Mike Bryant — Kris’ dad — weighs in on walk-year pressure and what else Cubs fans should know

“Kris and I know he is blessed to be able to play this game with the best players on the planet,” Bryant said. “He and I will never take that for granted.”

Kris Bryant rounds the bases after Thursday’s home run in Pittsburgh.

Kris Bryant rounds the bases after Thursday’s home run in Pittsburgh.

Joe Sargent/Getty Images

Mike Bryant’s baby boy hit a home run Thursday in Pittsburgh. Doubled, too. That’s a good day for any ballplayer, especially when his team wins. It’s a pretty good day for a ballplayer’s dad, as well.

“They’re all good days,” Bryant said. “Kris is a great son.”

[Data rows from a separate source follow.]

(** A second PUSHED message for a request that is being denoised frees the
    encoder slot a second time: the handler does not record that the slot was
    returned, so the counter of the encoder instance grows with every repetition. *)
Theorem pushed_not_idempotent msg rid l p r i f j s :
  req_str msg "request_id" = Ok rid →
  dget rid (transfer_state s) = Some l → heap s !! l = Some p →
  dget rid (tracker s) = Some r → state r = DENOISING_RUNNING →
  encoder_instance r = Some i → encoder_free_slots s !! i = Some f →
  receiver_instance p = Z.of_nat j → (j < num_denoisers s)%nat →
  ∃ s1 s2, handle_transfer_pushed msg s = (Ok tt, s1) ∧
    handle_transfer_pushed msg s1 = (Ok tt, s2) ∧
    encoder_free_slots s2 !! i = Some (f + 2).
Proof.
  assert (∀ s f, req_str msg "request_id" = Ok rid →
    dget rid (transfer_state s) = Some l → heap s !! l = Some p →
    dget rid (tracker s) = Some r → state r = DENOISING_RUNNING →
    encoder_instance r = Some i → encoder_free_slots s !! i = Some f →
    receiver_instance p = Z.of_nat j → (j < num_denoisers s)%nat →
    ∃ o, handle_transfer_pushed msg s =
      (Ok tt, set_outbox (λ l, l ++ [o])%list
                (set_encoder_free_slots (λ l, <[i := f + 1]> l) s))) as Hone.
  { clear. intros s f Hm Ht Hl Hr Hst Hi Hf Hp Hj. eexists. unfold handle_transfer_pushed.
    rewrite Hm. erewrite bind_Ok by reflexivity. erewrite bind_Ok by reflexivity. rewrite Ht.
    erewrite bind_Ok by by rewrite deref_eq, Hl. erewrite bind_Ok by reflexivity.
    rewrite Hr. cbv beta iota delta [record_in]. rewrite Hst. simpl. rewrite Hi.
    rewrite (bind_Ok _ _ _ _ _ (add_encoder_eq _ _ _ _ Hf)), Hp. unfold push_denoiser.
    erewrite bind_Ok by reflexivity. by rewrite py_index_nat. }
  intros Hm Ht Hl Hr Hst Hi Hf Hp Hj.
  destruct (Hone s f Hm Ht Hl Hr Hst Hi Hf Hp Hj) as [o1 H1]. eexists _.
  match type of H1 with _ = (_, ?s1) => edestruct (Hone s1 (f + 1)) as [o2 H2] end; try done.
  { simpl. rewrite list_lookup_insert_eq; [done|]. by apply lookup_lt_Some in Hf. }
  eexists. split; [exact H1|]. split; [exact H2|]. simpl.
  rewrite list_insert_insert_eq, list_lookup_insert_eq; [f_equal; lia|].
  by apply lookup_lt_Some in Hf.
Qed.
(** [c] is the one in hand, [other] the one on the free list. *)
Lemma merge_inv c other l :
  inv (Some c) s → (c = lo ∧ other = lo + ord s k) ∨ (c = lo + ord s k ∧ other = lo) →
  free_lists s !! k = Some l →
  inv (Some lo) (set_blocks (merge_blocks s k lo)
    (set_free_lists (λ _, <[k := list_remove_first other l]> (free_lists s)) s)).
Proof.
  pose proof (ord_pos _ k Hgeo) as Hpos. pose proof merge_geometry as Hgeo'.
  pose proof merge_sum as Hsum. pose proof merge_lookup as Hlk.
  intros [_ Hlen Hfree Hbytes Hnum Hmerged] Hc Hl. destruct (Hfree k l Hl) as [Hnd Hin].
  destruct (list_remove_first_elem other l Hnd) as [Hnd' Hin'].
  assert (∀ j x, x ≠ lo → free_at (set_blocks (merge_blocks s k lo) s) j x ↔
    free_at s j x ∧ x ≠ lo + ord s k) as Hat.
  { intros j x Hx. unfold free_at. simpl. rewrite Hlk, decide_False by done. split.
    - intros (b' & E1 & E2). map_cases. split; [by exists b'|done].
    - intros [(b' & E1 & E2) Hne]. rewrite decide_False by done. by exists b'. }
  assert (∀ j x, x = lo ∨ x = lo + ord s k → free_at s j x → j = k) as Hord.
  { intros j x Hx (b' & E1 & _ & E3). apply (ord_inj s); [done|]. rewrite <-E3.
    destruct Hx as [->| ->]; [rewrite H1 in E1|rewrite H2 in E1]; by injection E1 as <-. }
  split; simpl; [by destruct Hgeo'|by rewrite length_insert| | | |].
  - eapply lists_ok_insert; [exact Hfree| |done|].
    + intros j x Hj. split.
      * intros [E1 E2]. apply Hat in E2 as [E2 E3]; [|congruence]. split; [|done].
        intros [= ->]. destruct Hc as [[-> ->]|[-> ->]]; congruence.
      * intros [E1 E2]. assert (x ≠ lo ∧ x ≠ lo + ord s k) as [? ?].
        { split; intros E; apply Hj; (eapply Hord; [|exact E2]); auto. }
        split; [congruence|]. apply Hat; [done|]. done.
    + intros x. rewrite Hin', Hin. split.
      * intros [[E1 E2] E3]. assert (x ≠ lo ∧ x ≠ lo + ord s k) as [? ?]
          by (destruct Hc as [[-> ->]|[-> ->]]; split; congruence).
        split; [congruence|]. by apply Hat.
      * intros [E1 E2]. apply Hat in E2 as [E2 E3]; [|congruence].
        destruct Hc as [[-> ->]|[-> ->]]; split_and!; congruence.
  - rewrite Hsum, Hbytes. unfold used_bytes. simpl. rewrite Ha1, Ha2. lia.
  - rewrite Hsum, Hnum. unfold used_count. simpl. rewrite Ha1, Ha2. lia.
  - intros o1 c1 c2 E1 E2 E3 E4 E5 E6. rewrite Hlk, decide_False in E1 by congruence.
    rewrite Hlk, decide_False in E4 by congruence.
    destruct (decide (o1 = _)); [done|]. destruct (decide (Z.lxor o1 (b_size c1) = _)); [done|].
    eapply Hmerged; try done; destruct Hc as [[-> ->]|[-> ->]]; congruence.
Qed.
End Merge.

A few minutes after the last out of the Cubs’ 4-2 victory against the Pirates, the elder Bryant, 62, was on the phone and downplaying the significance of his son’s strong performance at the plate. Even the most talked-about, speculated-about, Tweeted-about, loved, doubted, cheered, criticized walk-year third baseman is going to have good days and bad days, hot streaks and slumps. It’s nothing to get too high or low about.

“This is a contract year for Kris,” Bryant said. “It happens. I don’t sweat it.”

It sounded a bit like what the 2015 National League Rookie of the Year, 2016 MVP and three-time All-Star said himself on the next-to-last day of the 2020 regular season: “I don’t give a [expletive]. How about that?”

But we know negative comments about Bryant the player — his production, his durability, his at-bats in the clutch, whatever — have bothered him before because he has openly acknowledged as much.

And we can be pretty sure they’ve bothered his dad, too, because, well, have you ever been a parent? Or met one?

“Kris and I know he is blessed to be able to play this game with the best players on the planet,” Bryant said. “He and I will never take that for granted. I think the city of Chicago needs to know that, too.”

The Bryants have been a baseball team since the slugger took his first swings as a tiny, smiley tot. No one taught Kris, 29, half as much about hitting as his old man, an ex-minor-leaguer in the Red Sox’ organization, and they’re still in this thing together as much as they ever were. For much of the last offseason — after Kris slashed only .206/.293/.351 over a dreadful 34 games in 2020 — they worked in Mike’s batting cage three or four times a week and on the field at the Class AAA ballpark in Las Vegas twice a week.

Cincinnati Reds v Chicago Cubs

Mike Bryant in 2017.

Photo by Ethan Miller/Getty Images

It was precious time for Mike, who didn’t get to see his son in the flesh while the Cubs were operating in their 2020 pandemic bubble.

“This COVID thing put a squash on that,” he said, “and it has been really painful. Last year was rough. It’s hard because I love to watch him play ball.”

It also was precious time spent with his first grandchild — Kris’ son, Kyler, who celebrated birthday No. 1 on Wednesday.

“There’s nothing like it,” Mike said. “Kyler is the first thing I think about when I wake up in the morning and the last thing I think about when I go to bed at night.”

So: What’s it really like to watch your kid fight for his career and reputation in a contract year?

“I mean, sure, you have some anxiety as a dad and an ex-player,” he allowed.

At least a droplet of sweat, then. As much as he can, though, Mike encourages Kris to let any pressure exist “outside of his own bubble.” Because when the pressure gets in, it can infect things in a hurry. That never seemed to happen in Bryant’s early seasons with the Cubs.

“And what could be worse than having a billboard up before you’ve ever played a game?” Mike said. “Talk about laying all these expectations on him.”

Given the shifts in sentiment and tone toward Bryant, it’s almost funny to remember the giant Adidas billboard of him — “Worth the wait,” it read — that went up across the street from the Wrigley Field marquee after the Cubs sent him down to the minors despite his spectacular spring training in 2015. Bryant wasn’t even in the big leagues, but already he was being viewed as a can’t-miss superstar. His service-time clock hadn’t even started, yet already there were — hey, literally — signs of friction between him and the organization.

Bryant handled seemingly everything with a confident, good-natured ease in 2015, 2016, 2017. But 2018, 2019 and 2020 had their bumps. It all set up the current season as the defining one of Bryant’s career as he speeds toward the intersection of potential free agency and his 30s.

“He just tries to get better and just learn,” Mike said. “He gives 100% all the time. He never slacks. I’m just hoping he stays healthy. He’s been snakebitten since May of ’18.

“But for me, really? All I want is to watch my son play baseball for as long as he can.”